Guidelines to Harvesting Plants for Food or Medicine

Growing and wildcrafting the plants we use are beneficial in many ways. Simply being aware and in nature with the plant world is healing. It is the ultimate in quality control since you personally are overseeing the process from planting to picking to  “Arizona Herbal medicine” “Sedona herbal medicine” “Phoenix herbal medicine” “Colorado herbal medicine” “Las Vegas herbal medicine” “Prescott herbal medicine” “Flagstaff herbal medicine” “Oak Creek Canyon” “New Mexico herbal medicine”processing to medicine making to the actual use of the herb or food. Being involved in this process deepens our connection to nature and makes us pro-active in our own healthcare.

A well trained herbalist has precious skills and knowledge that can benefit many people. These come with a responsibility; to the plants and their environment and to the people who will use the final product. Included below are guidelines for the safe, effective and sustainable ways to grow, gather and process plants. This is especially important when wildcrafting but applies also to using cultivated gardens.

1. Positive identification, ALWAYS.
“If there is a doubt (regarding ID), then there is no doubt (don’t pick it)”.
Get your information from multiple sources. Books and websites are good for support but personal contact with the plant during a plant walk is the best.

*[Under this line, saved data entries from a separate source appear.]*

(** ** Variable naming *)

Definition getVariableIsIthTranslator (node1 node2 number : Z) : Z3_ast :=
  let name :=
    if node1 <? node2 then
      snprintf 40 ("x_[(" ++ fmt_d node1 ++ "," ++ fmt_d node2 ++ "),"
                     ++ fmt_d number ++ "]")
    else
      snprintf 40 ("x_[(" ++ fmt_d node2 ++ "," ++ fmt_d node1 ++ "),"
                     ++ fmt_d number ++ "]")
  in mk_bool_var name.

Definition getVariableParent (child parent : Z) : Z3_ast :=
  let name :=
    snprintf 40 ("p_[" ++ fmt_d child ++ "," ++ fmt_d parent ++ "]")
  in mk_bool_var name.

Definition getVariableLevelInSpanningTree (level component : Z) : Z3_ast :=
  let name :=
    snprintf 40 ("l_[" ++ fmt_d component ++ "," ++ fmt_d level ++ "]")
  in mk_bool_var name.

(** The macros of the source. *)
Definition NOT (X : Z3_ast) : Z3_ast := Z3_mk_not X.
Definition AND (args : list Z3_ast) : Z3_ast := Z3_mk_and args.
Definition OR (args : list Z3_ast) : Z3_ast := Z3_mk_or args.

Definition X_ (n1 n2 i : Z) : Z3_ast := getVariableIsIthTranslator n1 n2 i.
Definition P_ (j1 j2 : Z) : Z3_ast := getVariableParent j1 j2.
Definition L_ (j h : Z) : Z3_ast := getVariableLevelInSpanningTree h j.

(** ** The reduction context *)

Record g_context_s : Type := {
  n : Z;                 (* unsigned int *)
  m : Z;                 (* unsigned int *)
  N : Z;                 (* unsigned int *)
  C_H : Z;               (* int *)
  k : Z;                 (* int *)
  G : Graph;
  graph : EdgeConGraph
}.

Definition init_g_context (graph : EdgeConGraph) (cost : Z) : g_context_s :=
  let G := getGraph graph in
  let C_H := getNumComponents graph in
  {| graph := graph;
     G := G;
     n := to_uint (numNodes G);
     m := to_uint (numEdges G);
     C_H := C_H;
     N := to_uint (C_H - 1);
     k := cost |}.

(** ** The constraint builders *)

Section Builders.

Variable ctx : g_context_s.

(** *** phi_2: translators *)

Definition phi_2_1_len : Z :=
  to_uint (N ctx * to_uint (to_uint (m ctx * m ctx) - 1)).
(** C10. For a non-empty list of queried names the result is a
    subsequence of the input, a message occurs in it as often as in the
    input when it matches and not at all otherwise, and the inner loop
    appends a message at most once however many names match it. *)
Theorem C10_filter_never_duplicates :
  forall (messages : list Message) (user_names : list string),
    user_names <> [] ->
    Subsequence (filter_messages_by_user messages user_names) messages /\
    (forall msg,
        count_occ Message_eq_dec (filter_messages_by_user messages user_names) msg =
        if name_matches user_names msg
        then count_occ Message_eq_dec messages msg
        else 0) /\
    (forall msg filtered,
        match_names msg user_names filtered =
        if name_matches user_names msg then filtered ++ [msg] else filtered) /\
    List.length (filter_messages_by_user messages user_names) <= List.length messages.
Proof.
  intros messages user_names Hne.
  assert (E : filter_messages_by_user messages user_names =
              filter (name_matches user_names) messages).
  { destruct user_names; [congruence|].
    unfold filter_messages_by_user. now rewrite filter_loop_spec. }
  rewrite E. repeat split.
  - apply filter_Subsequence.
  - intros msg. apply count_occ_filter.
  - intros msg filtered. apply match_names_spec.
  - apply filter_length_le.
Qed.

(** ** Entity extractor *)

Lemma extract_loop_spec (names : list string) (question_lower : string) :
  forall found_names,
    extract_loop names question_lower found_names =
    found_names ++ filter (fun name => contains (lower name) question_lower) names.
Proof.
  induction names as [|name rest IH]; intros found_names; simpl.
  - now rewrite app_nil_r.
  - rewrite IH. destruct (contains (lower name) question_lower); [|reflexivity].
    now rewrite <- app_assoc.
Qed.

Lemma extract_from_filter (known : list string) (question : string) :
  extract_from known question =
  filter (fun name => contains (lower name) (lower question)) known.
Proof. unfold extract_from. now rewrite extract_loop_spec. Qed.

Lemma filter_Permutation {A : Type} (f : A -> bool) (l l' : list A) :
  Permutation l l' -> Permutation (filter f l) (filter f l').
Proof.
  induction 1 as [|x l l' _ IH|x y l|l l' l'' _ IH1 _ IH2]; simpl.
  - constructor.
  - destruct (f x); [now constructor | exact IH].
  - destruct (f x), (f y); try apply Permutation_refl.
    apply perm_swap.
  - now transitivity (filter f l').
Qed.

(** C9. The extractor returns the known names whose lowercased form is a
    substring of the lowercased question, all of them and no other, in the
    order of the name list; listing the known names in another order gives
    the same names; on "LAYLA and vikram" the result is Layla and Vikram. *)
Theorem C9_extractor_returns_names_contained_in_question :
  forall (question : string) (known known' : list string),
    Permutation known known' ->
    extract_user_names question =
      filter (fun name => contains (lower name) (lower question)) known_users /\
    (forall name,
        In name (extract_user_names question) <->
        In name known_users /\ Substring (lower name) (lower question)) /\
    (forall name,
        In name (extract_from known question) <->
        In name known /\ Substring (lower name) (lower question)) /\
    Permutation (extract_from known question) (extract_from known' question) /\
    (forall name,
        In name (extract_from known question) <->
        In name (extract_from known' question)) /\
    extract_user_names "LAYLA and vikram" = ["Layla"; "Vikram"].
Proof.
  intros question known known' Hperm.
  assert (Hin : forall names name,
             In name (extract_from names question) <->
             In name names /\ Substring (lower name) (lower question)).
  { intros names name. rewrite extract_from_filter, filter_In.
    now rewrite contains_iff_Substring. }
  assert (Hp : Permutation (extract_from known question)
                           (extract_from known' question)).
  { rewrite !extract_from_filter. now apply filter_Permutation. }
  split; [apply extract_from_filter|].
  split; [intros name; apply Hin|].
  split; [intros name; apply Hin|].
  split; [exact Hp|].
  split; [|reflexivity].
  intros name; split; intros H.
  - now apply (Permutation_in _ Hp).
  - now apply (Permutation_in _ (Permutation_sym Hp)).
Qed.

Lemma C9_extractor_witness :
  Permutation known_users (rev known_users) /\
  Permutation (extract_from known_users "LAYLA and vikram")
              (extract_from (rev known_users) "LAYLA and vikram") /\
  extract_from (rev known_users) "LAYLA and vikram" = ["Vikram"; "Layla"].
Proof.
  split; [apply Permutation_rev|]. split; [|reflexivity].
  exact (proj1 (proj2 (proj2 (proj2
           (C9_extractor_returns_names_contained_in_question
              "LAYLA and vikram" known_users (rev known_users)
              (Permutation_rev known_users)))))).
Defined.

Lemma C10_filter_witness :
  let layla := mkMessage "1" "u1" "Layla Hassan" "Book a table" "2025-01-02T10:00:00Z" in
  let vikram := mkMessage "2" "u2" "Vikram Desai" "Rent a car" "2025-01-03T10:00:00Z" in
  ["Layla"; "Hassan"; "lay"] <> [] /\
  filter_messages_by_user [layla; vikram; layla] ["Layla"; "Hassan"; "lay"]
    = [layla; layla] /\
  Subsequence (filter_messages_by_user [layla; vikram; layla] ["Layla"; "Hassan"; "lay"])
              [layla; vikram; layla].
Proof.
  intros layla vikram.
  split; [discriminate|]. split; [reflexivity|].
  refine (proj1 (C10_filter_never_duplicates
                   [layla; vikram; layla] ["Layla"; "Hassan"; "lay"] _)).
  discriminate.
Defined.

(** ** Message cache *)

Lemma get_after_set {A : Type} (cache : MessageCache.t A) (corpus : list A)
    (fetched_at now : Z) :
  MessageCache.get now (MessageCache.set fetched_at corpus cache) =
  if (now - fetched_at <? MessageCache.cache_duration_seconds cache * 1000000)%Z
  then Some corpus else None.
Proof. reflexivity. Qed.

(** C8. On a cache whose duration is the 300 seconds of the constructor:
    after [set] at time [fetched_at], [get] at time [now] returns the very
    corpus that was set when [now - fetched_at] is below 300 seconds, and
    nothing when it is 300 seconds or more; [get] on a fresh cache returns
    nothing; after two [set]s the cache is the one the later [set] alone
    would leave, so a valid [get] returns the later corpus. *)
Theorem C8_cache_obeys_ttl :
  forall (A : Type) (cache : MessageCache.t A) (earlier corpus : list A)
         (t0 fetched_at now : Z),
    MessageCache.cache_duration_seconds cache = 300%Z ->
    MessageCache.get now (MessageCache.set fetched_at corpus cache) =
      (if (now - fetched_at <? TTL_us)%Z then Some corpus else None) /\
    ((now - fetched_at < TTL_us)%Z <->
       MessageCache.get now (MessageCache.set fetched_at corpus cache) = Some corpus) /\
    ((now - fetched_at >= TTL_us)%Z <->
       MessageCache.get now (MessageCache.set fetched_at corpus cache) = None) /\
    MessageCache.get now (@MessageCache.init A) = None /\
    MessageCache.set fetched_at corpus (MessageCache.set t0 earlier cache) =
      MessageCache.set fetched_at corpus cache /\
    MessageCache.get now
      (MessageCache.set fetched_at corpus (MessageCache.set t0 earlier cache)) =
      (if (now - fetched_at <? TTL_us)%Z then Some corpus else None).
Proof.
  intros A cache earlier corpus t0 fetched_at now Hd.
  assert (E : forall c : MessageCache.t A,
             MessageCache.cache_duration_seconds c = 300%Z ->
             MessageCache.get now (MessageCache.set fetched_at corpus c) =
             if (now - fetched_at <? TTL_us)%Z then Some corpus else None).
  { intros c Hc. rewrite get_after_set, Hc. reflexivity. }
  split; [now apply E|].
  split; [|split; [|split; [reflexivity|split; [reflexivity|now apply E]]]];
    rewrite (E cache Hd);
    destruct (Z.ltb_spec (now - fetched_at) TTL_us) as [Hlt|Hge]; split; intros H;
    try reflexivity; try discriminate; try assumption; lia.
Qed.

Lemma C8_cache_witness :
  MessageCache.cache_duration_seconds (@MessageCache.init nat) = 300%Z /\
  MessageCache.get 299999999 (MessageCache.set 0 [1; 2] MessageCache.init) = Some [1; 2] /\
  MessageCache.get 300000000 (MessageCache.set 0 [1; 2] MessageCache.init) = None.
Proof.
  split; [reflexivity|]. split.
  - refine (proj1 (proj1 (proj2 (C8_cache_obeys_ttl
              nat MessageCache.init [] [1; 2] 0%Z 0%Z 299999999%Z _))) _).
    + reflexivity.
    + reflexivity.
  - refine (proj1 (proj1 (proj2 (proj2 (C8_cache_obeys_ttl
              nat MessageCache.init [] [1; 2] 0%Z 0%Z 300000000%Z _)))) _).
    + reflexivity.
    + discriminate.
Defined.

Are there poisonous look-a-likes?

2. Gather only in pollution free areas, where neither pesticides, industrial – agricultural runoff nor vehicle exhaust are present. Gather only in areas in which you have permission.

3. Know the correct time of year for harvest; where is the energy of the plant being directed?
Roots – October thru Feb
Bark – spring, when the sap is flowing

Leaves – earlier in the season, usually before flowering 
Flowers – just before full bloom, varies
Fruit – when ripe
Seeds – late fall, before the snow 

4. Know the correct way to harvest various parts of the plant without killing it if possible. This is especially important when taking bark or roots.

5. Harvest from abundance and leave abundance. Is your harvest sustainable for future generations? This is especially important when digging roots of slow growing perennials or during a drought.
Regardless of your needs or knowledge, it may not be appropriate to harvest from the wild during a drought or anytime the plant population is stressed. Buy from a grower in a different part of the country.

Cultivate plants whenever possible. Many native plants also grow well in gardens. This relieves pressure from harvesting in the wild.

6. Harvest from plants that appear healthy and full of vitality. Use the same guidelines as when choosing produce in a grocery store.

7. Be respectful and grateful. Harvest only when in the proper mindset that is calm, grateful, unhurried and positive.

8. How much do you really need? Pick only what will be used for the next 12 months; return and gather more the next harvest cycle.

9. Harvest from areas off the beaten path. Do so in a way that leaves no mark of your work. Be a good steward of the land wherever you go.

10. Fresh plants compost quickly. Keep them cool and in the shade. Process ASAP. Use paper bags or baskets in the field. Avoid plastic and glass due to the ‘greenhouse’ effect.
Plants should be dried in the shade, sun degrades them. Moving air is helpful but should not be hot as in a dehydrator.

Roots often harden while drying. Slice/cut to desired size while fresh.

In general, leaving plants parts as whole as possible exposes less surface area to air, thus they keep their potency longer.



Copyright©2009-2024. All Rights Reserved. The content of this herbal medicine resources, classes and workshops site is owned exclusively by The Forager's Path, LLC [Flagstaff, Arizona]. Privacy Policy

Flagstaff Herbal and Botanical Therapy website designed by Reliable Web Designs.

Thank you for visiting our Flagstaff based herbal medicine course and consulting site!